(* ===== verification/Prelude.v ===== *)
(** * The Sovereign platform, verified

    The platform collects market data from many providers, stores it as
    binary time series, rolls it up to coarser grains, serves it to humans,
    services and agents under a capability policy, and runs trading bots on
    a cluster of nodes.  This library models the parts of it that decide
    (who may do what, what is stored, who holds a lock, how large an order
    is) as executable definitions, and proves what makes them correct.  The
    definitions follow the JavaScript under [src/] function by function and
    keep its names; what is not the program's own code ([crypto], the file
    system, the network, the clock, the locale) is an argument.

    ** The language

    [JsNumber]: IEEE doubles on the Standard Library's [SpecFloat], with the
    order and exactness of integers; [JsString]: strings of 8-bit characters;
    [JsValue]: dynamically typed values and their conversions; [JsDate]: ISO
    times and the calendar; [JsMap]: insertion-ordered maps; [JsObject]:
    objects built from others; [JsJson]:
    [JSON.stringify] and [JSON.parse] with their round trip; [JsBytes]:
    little-endian integers and doubles in buffers; [JsHex]: hexadecimal
    text; [JsonFile]: files written and read as JSON.  This file has what all share: tactics, results of code that
    throws ([result], [let?], [guard_that]), the stable sort, run
    deduplication, reachability.  [JsOrder]: sorted texts and canonical
    objects; [JsTime]: dates of any value; [JsDecimal]: decimal amounts and
    the error of their sums.

    ** Components

    - Access.  [AccessPolicy] ([shared/lib/auth/access_policy.js]): roles,
      capabilities, what a request needs, the decision.
      [ServicePrincipals] ([service_principals.js]): the registry of service
      tokens.  [AccessControl] ([access_control.js] of the API server): a
      request resolved to a principal, on top of the two.  [McpGate]
      ([shared/lib/mcp/gate.js]): the routes and the redaction of agents.
      [SessionRegistry] ([auth_session_registry.js]): sessions, pending
      approvals, re-authentication.  [KeyVault]
      ([ephemeral_key_vault.js]) and [TtlCache] ([ttl_cache.js]): bounded
      stores that expire.
    - Processes.  [EnvManifest]: the shipped manifest of environment
      variables as data.  [ChildEnvironment] ([environment_manifest.js]): its
      validation and what a child process of a surface is given.
      [ChildLaunch] ([backend_bridge.js]): the surface a command needs and
      the launch of the gateway that trades.  [AgentTools]
      ([shared/lib/mcp/agent.js]): the agent that lets a language model call
      tools.  [RuntimePolicy] ([settings/runtime_policy.js]): when an order
      may be live.  [TradeDesk] ([commands/trade/trade.js],
      [lib/auth.js]): the commands of the terminal that trade.
    - Market data.  [Timeframe] ([ingest_market_data/constants.js]): time
      frames and bucket starts.  [Rollup] ([multi_grain_rollup.js]): bars
      derived from a stream.  [TsStore] ([ts_index_storage.js]): the binary
      file of a series on its bytes, append, merge in JavaScript and by the
      native merger ([binary_ts_merger.cpp]), crash states, reads.
      [Segments] ([append_only_segments.js]): the append-only segments and
      their manifest.  [TsRead] ([ts_index_storage.js]): the reads that
      combine both, and what they find after a crash.  [Coverage] ([coverage.js]): the cheap probe of a series,
      its grain and whether it is fresh.  [Validation]
      ([market/validation.js]): which records of a snapshot are usable,
      merging and the cache by family.  [ProviderMesh]
      ([provider_mesh.js]): the limits, retries and circuit breaker of the
      calls to one provider.  [QuoteRouter] ([quote_router.js]): one quote of
      those of several providers, and the import of external quotes.
      [MacroStore] ([macro_store.js], [macro_point_in_time.js]): economic
      series as they were known, and the factor built from them.  [KeepBest]:
      the loop both share.  [Quarantine] ([data/quarantine.js],
      [data/ingestion.js]): records that cannot be ingested.
    - Signals.  [PriceAction] ([price_action.js]): swings, structure, volume
      profile.  [Indicators] ([indicators.js]): features of a window and
      rolling series.  [StreamingRouter] ([streaming_quote_router.js]): ring
      buffers of bars and the delivery to subscribers.
    - Runtime.  [Cluster] ([cluster_coordinator.js]): heartbeats, the lease,
      fencing tokens, order locks.  [FileLock] ([file_lock.js]): the lock
      file, system call by system call.  [FetchRetry] ([fetch_retry.js]).
      [ServiceHeartbeat] ([service_heartbeat.js]) and [RunLoop]
      ([run_loop.js]): persistent loops and what they report.
      [EventLedger] ([event_ledger.js]): the hash chain on disk.
      [Workflow] ([analysis/promotion_store.js], [combined_promote.js],
      [combined_paper_cycle.js]): the logs of reviewed decisions, one file
      for each principal.
    - Trading.  [SubPositions] ([sub_positions_ledger.js]) and [MagicCodec]
      ([mt5_magic_codec.js]): positions of strategies inside an account.
      [PropFirms] ([prop_firms.js]): the profiles of proprietary firms and
      their store.  [PropFirmGuard] ([prop_firm_guard.js]): loss limits,
      lockouts, stops.  [BacktestStats] and [Backtest]
      ([strategy/backtest.js]): the statistics of returns and the Monte-Carlo
      stress; the backtest, its split, walk-forward and choice of engine, over
      an interface for the model and one for the native core.
      [PositionSizing] ([position_sizing.js]): the quantity of an order.
      [AlpacaBotState] ([alpaca_bot_state.js], [alpaca_intraday_policy.js]):
      the state file of the equity bot, its entry intents and their daily
      budget.  [AlpacaBotCycle] ([alpaca_bot_cycle.js]): recording entries
      and the review that sells.  [ExecutionMemory]
      ([execution_memory.js]) and [Automation] ([strategy.js]): the signals
      that were acted on, and the pass that turns signals into orders.
    - The execution engine.  [OrderGateway] ([execution/src/index.ts],
      [polymarket_execution.ts], [proposed_orders.ts]): the risk context, the
      check of the native engine and the sending of orders.  [PolymarketBot]
      ([cycle.ts], [bot_state.ts], [market.ts]): the cycle of the bot of
      prediction markets.  [PaperLedger] ([paper_ledger.ts]) and
      [PaperTrading] ([paper.ts]): trading on paper and its ledger.
      [PolymarketPositions] ([positions.ts]): positions rebuilt from trades.

    [AgentTools] runs what [ChildLaunch] classifies in the environment of
    [ChildEnvironment]; [AccessControl] calls [ServicePrincipals] and [AccessPolicy]; the theorem
    of [McpGate] composes it with [AccessPolicy]; [Rollup] calls [Timeframe],
    [Indicators] calls [PriceAction], and [StreamingRouter] calls [Rollup] and
    [Indicators]; [RunLoop] calls [ServiceHeartbeat]; [TsRead] calls [TsStore]
    and [Segments], which share the bytes of a record, and [Coverage] calls
    [TsRead]; [AlpacaBotCycle] works on the state of [AlpacaBotState] and
    signs its orders with [SubPositions]; [PropFirmGuard] and the suitability
    of [BacktestStats] read the store of [PropFirms]; the writers of
    [TsStore], [Segments] and [SubPositions] run under the lock of
    [FileLock], which the models take as held.  [TradeDesk] asks
    [RuntimePolicy]; [Automation] calls [ExecutionMemory], [AlpacaBotState],
    [AlpacaBotCycle], [PositionSizing] and [SubPositions]; [Quarantine] and
    [PaperLedger] write lines as [Workflow] and [EventLedger] do;
    [PaperTrading] sizes with [PositionSizing] and keeps [PaperLedger];
    [OrderGateway] asks [RuntimePolicy], [TradeDesk] for the pin and
    [PropFirms] for the loss allowed, enters what it bought into
    [SubPositions], and its risk check is the one that [PolymarketBot] asks.
    Brokers are an interface ([OrderGateway.Adapter]), as are the parser of
    dates ([JsDate.DateParser]) and the models of a backtest.

    ** What is proved

    - Access: a remote caller without credentials reaches what needs
      nothing, and nothing else; who can trade live; a revoked service stays
      revoked; roles form a chain; agents read only, and what they see does
      not depend on sensitive keys; principals are well formed.
    - Live execution: the policy lets an order through exactly when the
      profile, the flag, the authorisation and the switches do; the terminal
      and the gateway send live orders only with consent, the right pin or a
      confirmation, and only what is cleared on a known account by the
      native engine with the kill switch off; orders on paper are cleared on
      a known account, and by the engine where the host has one; the bot of
      prediction markets is behind the gateway and its cycle keeps its
      limits; proposed orders go all together or not at all.
    - Processes: a child is given exactly what its surface and profile
      allow; with the shipped manifest the keys that allow execution reach the
      account and execution surfaces only; the trade pin is never passed on;
      the agent starts five children at most, each one of its four commands
      without variables that allow execution, and never a live order; the
      backfill, one of the four, writes market data.
    - Storage: a write is the timestamp merge of the stored and the incoming
      records, of the priced ones only where the native merger rewrites the
      file; after a crash the full reads find the old or the new records,
      the new ones perhaps under the old labels, and the read of the newest
      record finds one of them or refuses; appending segments keeps what is
      read and compacting leaves one that reads the same, tampered segments are
      detected, merged snapshots have one record for each key and only good
      records are usable, the bounded read of the newest record is the last one of the
      full read, the cheap probe reports what the full read finds and calls
      fresh what is, the ledger verifies after appends and exposes changes
      of what it hashes; the log of decisions survives torn writes and
      repeats nothing, and the paper cycle writes to the log of its caller
      alone; pruning quarantine removes what is old and no more, and a batch
      keeps every record, as a source or as a line of a quarantine file.
    - Paper trading: a crashed append can be repeated without effect, the
      balance after any number of movements is exact within half a unit for
      each, a run buys within its limits.
    - Roll-up: buckets partition time, bars are well formed, and the stream
      gives the bars of the whole batch derivation when the bars of a symbol
      come in time order, none twice; the ring of a stream is its last bars, and
      what slow subscribers miss is accounted for.
    - Signals: on closes that are numbers other than zero, series and windows
      agree bar by bar, so nothing looks ahead;
      swings never repaint; the signals do not prefer a direction; a volume
      profile counts every bar of a session once.
    - Concurrency: while a lock or a lease is live it has one holder, unless
      one was already waiting to replace what expired before it; fencing
      tokens grow where no election writes over a lease it has not read; the
      lock file excludes in every interleaving of system
      calls below the stale age, a lane of calls loses none and keeps its
      limit; a stopped loop never runs again, and the registry of loops is
      the live ones.
    - Trading: an accepted size is within every limit, loss limits fail
      closed, stops only tighten, exits close the newest positions first.
      The equity bot keeps its daily budget across restarts, for whole
      amounts and fewer intents than its file keeps, never sells
      more than the broker has available, accounts for every position it
      tracked and conserves shares; a signal is executed once, but for a turn
      on paper that an exception ends, and orders of the automation pass its
      gates in the state the pass has then.
    - Series as known: what a decision sees does not depend on what was
      released, available or ingested later.
      The store of profiles refines a map of normalised profiles, with the
      order of its keys and the inherited names of a JavaScript object, and
      the limits enforced are those stored.
    - Backtests: accounts are those of the trades, trades never depend on
      later rows, the walk-forward tests on rows it has not trained on, the
      stress draws observed returns only, and a result says which engine gave
      it.
    - Bounded stores keep their bounds and the recently used entries; retries
      stop at the first final outcome; codecs and registries round-trip.

    Where the code does not do what it says, an [Example] computes the case
    (the sections "Observations"): races on stale locks and expired leases,
    priorities lost by later writes, a torn ledger, spoofed proxy headers,
    the place of a finished call taken twice, handles that unregister
    another loop, and others.

    ** Bounds and fuel

    The JSON parser has fuel for twice the length of the text, proved enough
    by the round trip; the bisections of [TsStore] have one step per record,
    proved enough by their specifications and to end within the logarithm of
    the file; the shortest decimal of a number
    is searched up to 17 digits, which are always enough; the loop of a
    backtest has one round per row, proved enough for a positive horizon; the
    stress is for fewer than 2^21 returns, where the place drawn is exact.  Record counts
    are below 2^32 and times are those a [Date] can hold, as in the files.

    ** What is not modelled

    Strings beyond 8 bits; keys that are names of [Object.prototype], but
    for the store of [PropFirms];
    fractional milliseconds (truncated, as [Date] does); the contents of
    error messages where a definition says so.  What is left of the program
    is glue around other code or in other languages: network clients of
    providers and brokers behind the interfaces above, the crawlers and
    drivers of the ingestion, HTTP routes and their shaping of JSON, rendering
    and the dispatch of commands, training of models (transcendental
    functions), SQL, the native engine in C++ but for its merger of series,
    and the feed in Go.  Of the
    modelled parts, timers and the interleaving of whole passes are left out
    where a lock excludes it; each file says what
    its model leaves out. *)

From Stdlib Require Export ZArith Lia Bool Ascii.
From stdpp Require Export base list strings gmap sorting.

■ ■ ■

Exactly the lines above from the one with "not depend on sensitive" to the one with "and the gateway", both included, are to be quoted; leave the rest out.

YOUR SOLUTION:
      not depend on sensitive keys; principals are well formed.
    - Live execution: the policy lets an order through exactly when the
      profile, the flag, the authorisation and the switches do; the terminal
      and the gateway send live orders only with consent, the right pin or a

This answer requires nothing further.